[SOURCE MATERIAL]
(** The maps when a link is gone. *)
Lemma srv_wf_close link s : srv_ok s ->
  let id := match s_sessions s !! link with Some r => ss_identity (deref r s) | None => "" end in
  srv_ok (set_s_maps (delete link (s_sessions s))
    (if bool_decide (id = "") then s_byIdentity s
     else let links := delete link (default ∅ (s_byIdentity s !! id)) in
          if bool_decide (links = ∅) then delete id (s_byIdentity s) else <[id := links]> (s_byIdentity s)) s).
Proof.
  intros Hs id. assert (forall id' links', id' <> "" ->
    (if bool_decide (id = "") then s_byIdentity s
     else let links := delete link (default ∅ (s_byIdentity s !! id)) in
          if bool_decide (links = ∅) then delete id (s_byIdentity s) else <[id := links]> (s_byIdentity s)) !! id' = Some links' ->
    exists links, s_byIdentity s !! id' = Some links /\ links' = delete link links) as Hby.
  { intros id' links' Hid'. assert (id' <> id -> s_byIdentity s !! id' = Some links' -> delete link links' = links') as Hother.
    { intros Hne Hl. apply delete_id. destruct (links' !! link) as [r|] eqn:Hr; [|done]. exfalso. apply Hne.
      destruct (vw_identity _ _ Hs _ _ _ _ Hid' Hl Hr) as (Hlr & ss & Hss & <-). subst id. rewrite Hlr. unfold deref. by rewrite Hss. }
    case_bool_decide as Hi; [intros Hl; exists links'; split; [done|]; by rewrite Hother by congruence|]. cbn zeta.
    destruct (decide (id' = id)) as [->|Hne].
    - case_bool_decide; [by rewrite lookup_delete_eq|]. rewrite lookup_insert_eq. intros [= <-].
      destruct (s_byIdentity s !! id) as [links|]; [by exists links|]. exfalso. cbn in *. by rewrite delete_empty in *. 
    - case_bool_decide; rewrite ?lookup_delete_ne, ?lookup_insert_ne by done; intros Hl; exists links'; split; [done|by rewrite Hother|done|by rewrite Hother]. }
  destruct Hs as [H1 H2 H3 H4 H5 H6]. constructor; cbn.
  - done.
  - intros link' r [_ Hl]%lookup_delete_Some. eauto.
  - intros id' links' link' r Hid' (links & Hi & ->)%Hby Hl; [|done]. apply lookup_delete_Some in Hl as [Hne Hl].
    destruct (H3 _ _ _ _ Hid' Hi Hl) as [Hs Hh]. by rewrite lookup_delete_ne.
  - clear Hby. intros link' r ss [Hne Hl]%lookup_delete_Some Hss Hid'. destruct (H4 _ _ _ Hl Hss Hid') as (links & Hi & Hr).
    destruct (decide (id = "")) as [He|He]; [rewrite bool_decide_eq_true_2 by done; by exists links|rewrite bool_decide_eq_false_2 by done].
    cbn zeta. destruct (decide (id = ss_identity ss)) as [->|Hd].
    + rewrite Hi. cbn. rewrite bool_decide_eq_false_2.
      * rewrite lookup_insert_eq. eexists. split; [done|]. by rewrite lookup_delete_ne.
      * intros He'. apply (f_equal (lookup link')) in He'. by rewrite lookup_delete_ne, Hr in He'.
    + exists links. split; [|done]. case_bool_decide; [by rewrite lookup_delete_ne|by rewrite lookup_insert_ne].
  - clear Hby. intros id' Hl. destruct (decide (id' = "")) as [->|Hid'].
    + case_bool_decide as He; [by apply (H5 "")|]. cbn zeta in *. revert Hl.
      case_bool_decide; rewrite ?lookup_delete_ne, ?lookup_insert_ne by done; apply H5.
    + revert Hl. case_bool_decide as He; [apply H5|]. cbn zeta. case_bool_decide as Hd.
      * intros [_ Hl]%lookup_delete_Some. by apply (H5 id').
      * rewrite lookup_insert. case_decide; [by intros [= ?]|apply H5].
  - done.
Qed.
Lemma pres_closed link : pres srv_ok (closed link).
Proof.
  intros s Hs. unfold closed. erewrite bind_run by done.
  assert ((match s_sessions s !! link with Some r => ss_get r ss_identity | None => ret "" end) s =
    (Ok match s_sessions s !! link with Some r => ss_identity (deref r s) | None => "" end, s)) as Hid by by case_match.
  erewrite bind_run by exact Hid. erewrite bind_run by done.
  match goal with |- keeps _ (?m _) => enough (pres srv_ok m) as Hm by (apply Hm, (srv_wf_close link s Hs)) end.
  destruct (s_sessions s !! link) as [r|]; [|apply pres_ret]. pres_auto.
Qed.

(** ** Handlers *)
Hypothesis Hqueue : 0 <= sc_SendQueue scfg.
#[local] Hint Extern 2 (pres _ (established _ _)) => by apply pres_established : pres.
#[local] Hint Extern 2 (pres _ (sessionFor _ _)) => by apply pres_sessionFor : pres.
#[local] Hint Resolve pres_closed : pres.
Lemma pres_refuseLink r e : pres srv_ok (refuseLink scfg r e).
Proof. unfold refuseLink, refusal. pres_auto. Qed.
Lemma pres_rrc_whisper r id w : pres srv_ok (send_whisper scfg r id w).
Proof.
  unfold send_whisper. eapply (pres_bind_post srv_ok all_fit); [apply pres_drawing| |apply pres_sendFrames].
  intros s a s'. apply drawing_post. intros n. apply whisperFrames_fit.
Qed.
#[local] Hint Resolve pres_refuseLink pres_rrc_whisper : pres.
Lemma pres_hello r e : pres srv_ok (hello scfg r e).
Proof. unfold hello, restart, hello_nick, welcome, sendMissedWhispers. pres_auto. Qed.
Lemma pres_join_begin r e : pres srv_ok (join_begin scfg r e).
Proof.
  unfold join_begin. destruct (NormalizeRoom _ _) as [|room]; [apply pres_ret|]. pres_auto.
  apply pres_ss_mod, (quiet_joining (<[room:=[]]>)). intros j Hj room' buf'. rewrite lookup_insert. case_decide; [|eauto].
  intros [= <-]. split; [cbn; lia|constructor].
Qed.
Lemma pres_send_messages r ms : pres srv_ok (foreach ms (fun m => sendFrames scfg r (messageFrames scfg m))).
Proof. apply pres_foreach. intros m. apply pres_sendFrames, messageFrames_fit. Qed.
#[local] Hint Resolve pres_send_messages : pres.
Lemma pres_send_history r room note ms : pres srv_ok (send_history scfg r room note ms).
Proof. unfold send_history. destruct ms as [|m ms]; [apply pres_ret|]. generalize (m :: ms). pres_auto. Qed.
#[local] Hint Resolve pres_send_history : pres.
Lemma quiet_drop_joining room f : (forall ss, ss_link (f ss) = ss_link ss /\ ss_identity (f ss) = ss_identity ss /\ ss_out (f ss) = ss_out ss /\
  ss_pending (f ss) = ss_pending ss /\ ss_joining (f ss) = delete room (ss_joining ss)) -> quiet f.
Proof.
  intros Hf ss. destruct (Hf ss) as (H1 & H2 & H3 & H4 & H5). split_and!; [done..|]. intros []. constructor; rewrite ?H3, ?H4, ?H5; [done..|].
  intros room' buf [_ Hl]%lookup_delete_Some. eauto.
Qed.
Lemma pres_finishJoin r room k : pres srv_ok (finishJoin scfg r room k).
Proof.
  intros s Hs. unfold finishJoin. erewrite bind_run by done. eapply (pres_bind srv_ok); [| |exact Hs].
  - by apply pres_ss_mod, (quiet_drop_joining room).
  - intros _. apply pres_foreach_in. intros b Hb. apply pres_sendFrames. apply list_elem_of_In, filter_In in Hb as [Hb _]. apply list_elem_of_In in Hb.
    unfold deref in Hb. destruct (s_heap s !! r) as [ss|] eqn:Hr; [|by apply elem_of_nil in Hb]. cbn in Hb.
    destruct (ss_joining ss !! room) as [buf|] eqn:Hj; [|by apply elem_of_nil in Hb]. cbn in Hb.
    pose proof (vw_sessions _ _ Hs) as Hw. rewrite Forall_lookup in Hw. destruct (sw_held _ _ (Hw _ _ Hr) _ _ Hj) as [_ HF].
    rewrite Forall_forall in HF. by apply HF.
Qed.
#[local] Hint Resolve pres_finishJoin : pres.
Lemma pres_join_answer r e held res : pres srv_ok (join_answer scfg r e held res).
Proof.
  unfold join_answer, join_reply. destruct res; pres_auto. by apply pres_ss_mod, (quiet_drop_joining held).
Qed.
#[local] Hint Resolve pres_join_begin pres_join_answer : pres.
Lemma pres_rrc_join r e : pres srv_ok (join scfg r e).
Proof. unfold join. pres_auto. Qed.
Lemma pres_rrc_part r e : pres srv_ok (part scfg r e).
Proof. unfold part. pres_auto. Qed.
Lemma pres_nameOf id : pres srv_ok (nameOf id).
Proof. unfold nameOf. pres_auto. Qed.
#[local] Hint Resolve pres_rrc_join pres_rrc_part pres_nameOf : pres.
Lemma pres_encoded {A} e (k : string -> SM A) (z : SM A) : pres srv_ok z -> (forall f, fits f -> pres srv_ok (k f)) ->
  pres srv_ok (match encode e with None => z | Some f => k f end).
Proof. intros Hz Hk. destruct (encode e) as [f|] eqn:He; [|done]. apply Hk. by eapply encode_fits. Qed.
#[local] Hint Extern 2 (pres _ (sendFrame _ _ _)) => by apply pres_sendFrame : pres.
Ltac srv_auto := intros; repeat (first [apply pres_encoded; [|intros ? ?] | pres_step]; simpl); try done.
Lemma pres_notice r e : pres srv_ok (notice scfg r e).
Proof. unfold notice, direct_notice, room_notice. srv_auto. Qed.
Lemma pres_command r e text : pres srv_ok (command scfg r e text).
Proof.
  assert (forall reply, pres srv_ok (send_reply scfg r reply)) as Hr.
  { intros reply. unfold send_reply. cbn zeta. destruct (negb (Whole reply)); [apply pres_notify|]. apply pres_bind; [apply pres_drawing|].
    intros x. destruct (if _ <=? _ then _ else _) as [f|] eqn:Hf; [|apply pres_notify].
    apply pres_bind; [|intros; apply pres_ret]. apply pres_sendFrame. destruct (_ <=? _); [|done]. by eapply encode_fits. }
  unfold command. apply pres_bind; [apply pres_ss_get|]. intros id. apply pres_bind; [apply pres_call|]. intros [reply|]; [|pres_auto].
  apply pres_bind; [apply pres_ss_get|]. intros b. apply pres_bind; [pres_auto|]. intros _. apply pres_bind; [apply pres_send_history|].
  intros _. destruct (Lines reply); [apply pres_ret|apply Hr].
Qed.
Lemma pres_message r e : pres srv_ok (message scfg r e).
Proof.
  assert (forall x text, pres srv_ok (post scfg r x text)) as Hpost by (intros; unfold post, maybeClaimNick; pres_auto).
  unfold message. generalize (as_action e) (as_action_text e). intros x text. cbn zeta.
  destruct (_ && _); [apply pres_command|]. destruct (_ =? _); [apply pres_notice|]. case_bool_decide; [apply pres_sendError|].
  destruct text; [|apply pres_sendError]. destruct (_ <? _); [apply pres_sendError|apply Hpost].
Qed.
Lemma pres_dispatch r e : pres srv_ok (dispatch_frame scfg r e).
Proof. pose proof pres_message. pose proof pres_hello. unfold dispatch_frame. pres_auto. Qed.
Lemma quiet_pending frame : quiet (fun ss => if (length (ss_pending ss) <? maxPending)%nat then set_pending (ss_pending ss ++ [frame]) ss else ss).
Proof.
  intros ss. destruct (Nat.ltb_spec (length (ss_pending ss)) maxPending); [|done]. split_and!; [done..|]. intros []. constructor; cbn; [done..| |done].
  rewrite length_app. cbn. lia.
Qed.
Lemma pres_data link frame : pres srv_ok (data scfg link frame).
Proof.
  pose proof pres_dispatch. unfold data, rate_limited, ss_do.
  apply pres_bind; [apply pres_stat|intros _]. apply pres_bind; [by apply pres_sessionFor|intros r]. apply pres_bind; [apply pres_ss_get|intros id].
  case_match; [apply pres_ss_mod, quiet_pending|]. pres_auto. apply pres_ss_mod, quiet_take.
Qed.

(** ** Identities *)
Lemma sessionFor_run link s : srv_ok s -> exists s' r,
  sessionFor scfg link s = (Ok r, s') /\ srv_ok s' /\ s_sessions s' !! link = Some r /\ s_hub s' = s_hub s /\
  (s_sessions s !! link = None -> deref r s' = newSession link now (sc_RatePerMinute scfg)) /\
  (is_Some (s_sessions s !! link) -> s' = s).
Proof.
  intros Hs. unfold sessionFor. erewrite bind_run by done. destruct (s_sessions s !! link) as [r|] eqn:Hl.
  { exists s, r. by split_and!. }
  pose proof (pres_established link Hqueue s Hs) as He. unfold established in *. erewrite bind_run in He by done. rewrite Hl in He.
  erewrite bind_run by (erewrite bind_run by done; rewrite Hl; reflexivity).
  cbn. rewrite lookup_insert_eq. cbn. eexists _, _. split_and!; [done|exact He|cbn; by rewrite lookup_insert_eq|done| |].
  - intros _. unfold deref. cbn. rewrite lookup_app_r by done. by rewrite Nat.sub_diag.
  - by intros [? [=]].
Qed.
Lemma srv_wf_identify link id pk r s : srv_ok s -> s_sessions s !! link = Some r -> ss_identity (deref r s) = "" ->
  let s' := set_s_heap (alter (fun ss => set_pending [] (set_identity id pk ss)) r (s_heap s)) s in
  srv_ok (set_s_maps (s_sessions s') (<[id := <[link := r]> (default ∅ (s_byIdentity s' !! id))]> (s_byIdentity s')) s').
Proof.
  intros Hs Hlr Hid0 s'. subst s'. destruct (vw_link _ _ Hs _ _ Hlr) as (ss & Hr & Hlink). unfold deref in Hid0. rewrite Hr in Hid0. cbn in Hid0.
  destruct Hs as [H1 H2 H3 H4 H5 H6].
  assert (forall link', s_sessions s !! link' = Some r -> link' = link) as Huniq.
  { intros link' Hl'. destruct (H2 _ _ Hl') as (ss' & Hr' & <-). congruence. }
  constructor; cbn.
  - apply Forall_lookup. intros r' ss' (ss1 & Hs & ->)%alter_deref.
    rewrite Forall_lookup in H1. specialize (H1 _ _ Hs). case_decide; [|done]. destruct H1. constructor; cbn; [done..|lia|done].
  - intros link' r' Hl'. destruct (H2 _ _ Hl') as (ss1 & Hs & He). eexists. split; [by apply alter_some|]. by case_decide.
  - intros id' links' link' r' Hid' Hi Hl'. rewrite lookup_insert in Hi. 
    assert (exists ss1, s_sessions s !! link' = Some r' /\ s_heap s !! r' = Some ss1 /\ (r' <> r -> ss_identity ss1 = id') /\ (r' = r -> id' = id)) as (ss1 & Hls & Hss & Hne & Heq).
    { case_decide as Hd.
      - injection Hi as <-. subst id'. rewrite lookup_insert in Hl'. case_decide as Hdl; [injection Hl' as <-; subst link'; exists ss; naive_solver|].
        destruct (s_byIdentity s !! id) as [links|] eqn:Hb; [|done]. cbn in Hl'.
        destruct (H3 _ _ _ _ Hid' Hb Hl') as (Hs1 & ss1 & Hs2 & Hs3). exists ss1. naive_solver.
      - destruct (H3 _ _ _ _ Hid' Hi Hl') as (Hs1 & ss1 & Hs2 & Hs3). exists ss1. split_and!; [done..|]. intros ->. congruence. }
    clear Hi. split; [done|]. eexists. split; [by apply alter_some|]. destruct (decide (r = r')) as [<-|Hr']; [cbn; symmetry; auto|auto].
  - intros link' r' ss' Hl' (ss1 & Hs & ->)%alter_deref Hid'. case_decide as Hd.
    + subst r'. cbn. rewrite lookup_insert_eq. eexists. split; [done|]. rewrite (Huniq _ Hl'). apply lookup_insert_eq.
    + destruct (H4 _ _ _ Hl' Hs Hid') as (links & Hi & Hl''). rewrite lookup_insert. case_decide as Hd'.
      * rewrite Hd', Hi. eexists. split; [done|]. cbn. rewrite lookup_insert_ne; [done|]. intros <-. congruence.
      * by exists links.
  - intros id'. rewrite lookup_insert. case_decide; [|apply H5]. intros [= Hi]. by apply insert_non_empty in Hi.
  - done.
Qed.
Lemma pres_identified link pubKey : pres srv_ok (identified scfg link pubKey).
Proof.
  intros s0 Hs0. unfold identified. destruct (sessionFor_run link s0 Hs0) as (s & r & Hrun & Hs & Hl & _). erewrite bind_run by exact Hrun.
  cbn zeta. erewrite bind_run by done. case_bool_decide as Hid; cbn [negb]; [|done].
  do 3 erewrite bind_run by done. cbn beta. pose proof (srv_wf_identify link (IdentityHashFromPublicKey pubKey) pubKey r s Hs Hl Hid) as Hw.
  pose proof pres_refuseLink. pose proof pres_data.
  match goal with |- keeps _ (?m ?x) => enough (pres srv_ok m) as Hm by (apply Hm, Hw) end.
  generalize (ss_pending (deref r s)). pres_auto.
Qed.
[/SOURCE MATERIAL]
WHAT THE TASK REQUIRES » Beginning at the line with "intros _. destruct" and ending at the line with "erewrite bind_run by (erewrite", reproduce each line of the data above exactly, and add no other lines.

WORKED SOLUTION »
  intros _. destruct (Lines reply); [apply pres_ret|apply Hr].
Qed.
Lemma pres_message r e : pres srv_ok (message scfg r e).
Proof.
  assert (forall x text, pres srv_ok (post scfg r x text)) as Hpost by (intros; unfold post, maybeClaimNick; pres_auto).
  unfold message. generalize (as_action e) (as_action_text e). intros x text. cbn zeta.
  destruct (_ && _); [apply pres_command|]. destruct (_ =? _); [apply pres_notice|]. case_bool_decide; [apply pres_sendError|].
  destruct text; [|apply pres_sendError]. destruct (_ <? _); [apply pres_sendError|apply Hpost].
Qed.
Lemma pres_dispatch r e : pres srv_ok (dispatch_frame scfg r e).
Proof. pose proof pres_message. pose proof pres_hello. unfold dispatch_frame. pres_auto. Qed.
Lemma quiet_pending frame : quiet (fun ss => if (length (ss_pending ss) <? maxPending)%nat then set_pending (ss_pending ss ++ [frame]) ss else ss).
Proof.
  intros ss. destruct (Nat.ltb_spec (length (ss_pending ss)) maxPending); [|done]. split_and!; [done..|]. intros []. constructor; cbn; [done..| |done].
  rewrite length_app. cbn. lia.
Qed.
Lemma pres_data link frame : pres srv_ok (data scfg link frame).
Proof.
  pose proof pres_dispatch. unfold data, rate_limited, ss_do.
  apply pres_bind; [apply pres_stat|intros _]. apply pres_bind; [by apply pres_sessionFor|intros r]. apply pres_bind; [apply pres_ss_get|intros id].
  case_match; [apply pres_ss_mod, quiet_pending|]. pres_auto. apply pres_ss_mod, quiet_take.
Qed.

(** ** Identities *)
Lemma sessionFor_run link s : srv_ok s -> exists s' r,
  sessionFor scfg link s = (Ok r, s') /\ srv_ok s' /\ s_sessions s' !! link = Some r /\ s_hub s' = s_hub s /\
  (s_sessions s !! link = None -> deref r s' = newSession link now (sc_RatePerMinute scfg)) /\
  (is_Some (s_sessions s !! link) -> s' = s).
Proof.
  intros Hs. unfold sessionFor. erewrite bind_run by done. destruct (s_sessions s !! link) as [r|] eqn:Hl.
  { exists s, r. by split_and!. }
  pose proof (pres_established link Hqueue s Hs) as He. unfold established in *. erewrite bind_run in He by done. rewrite Hl in He.
  erewrite bind_run by (erewrite bind_run by done; rewrite Hl; reflexivity).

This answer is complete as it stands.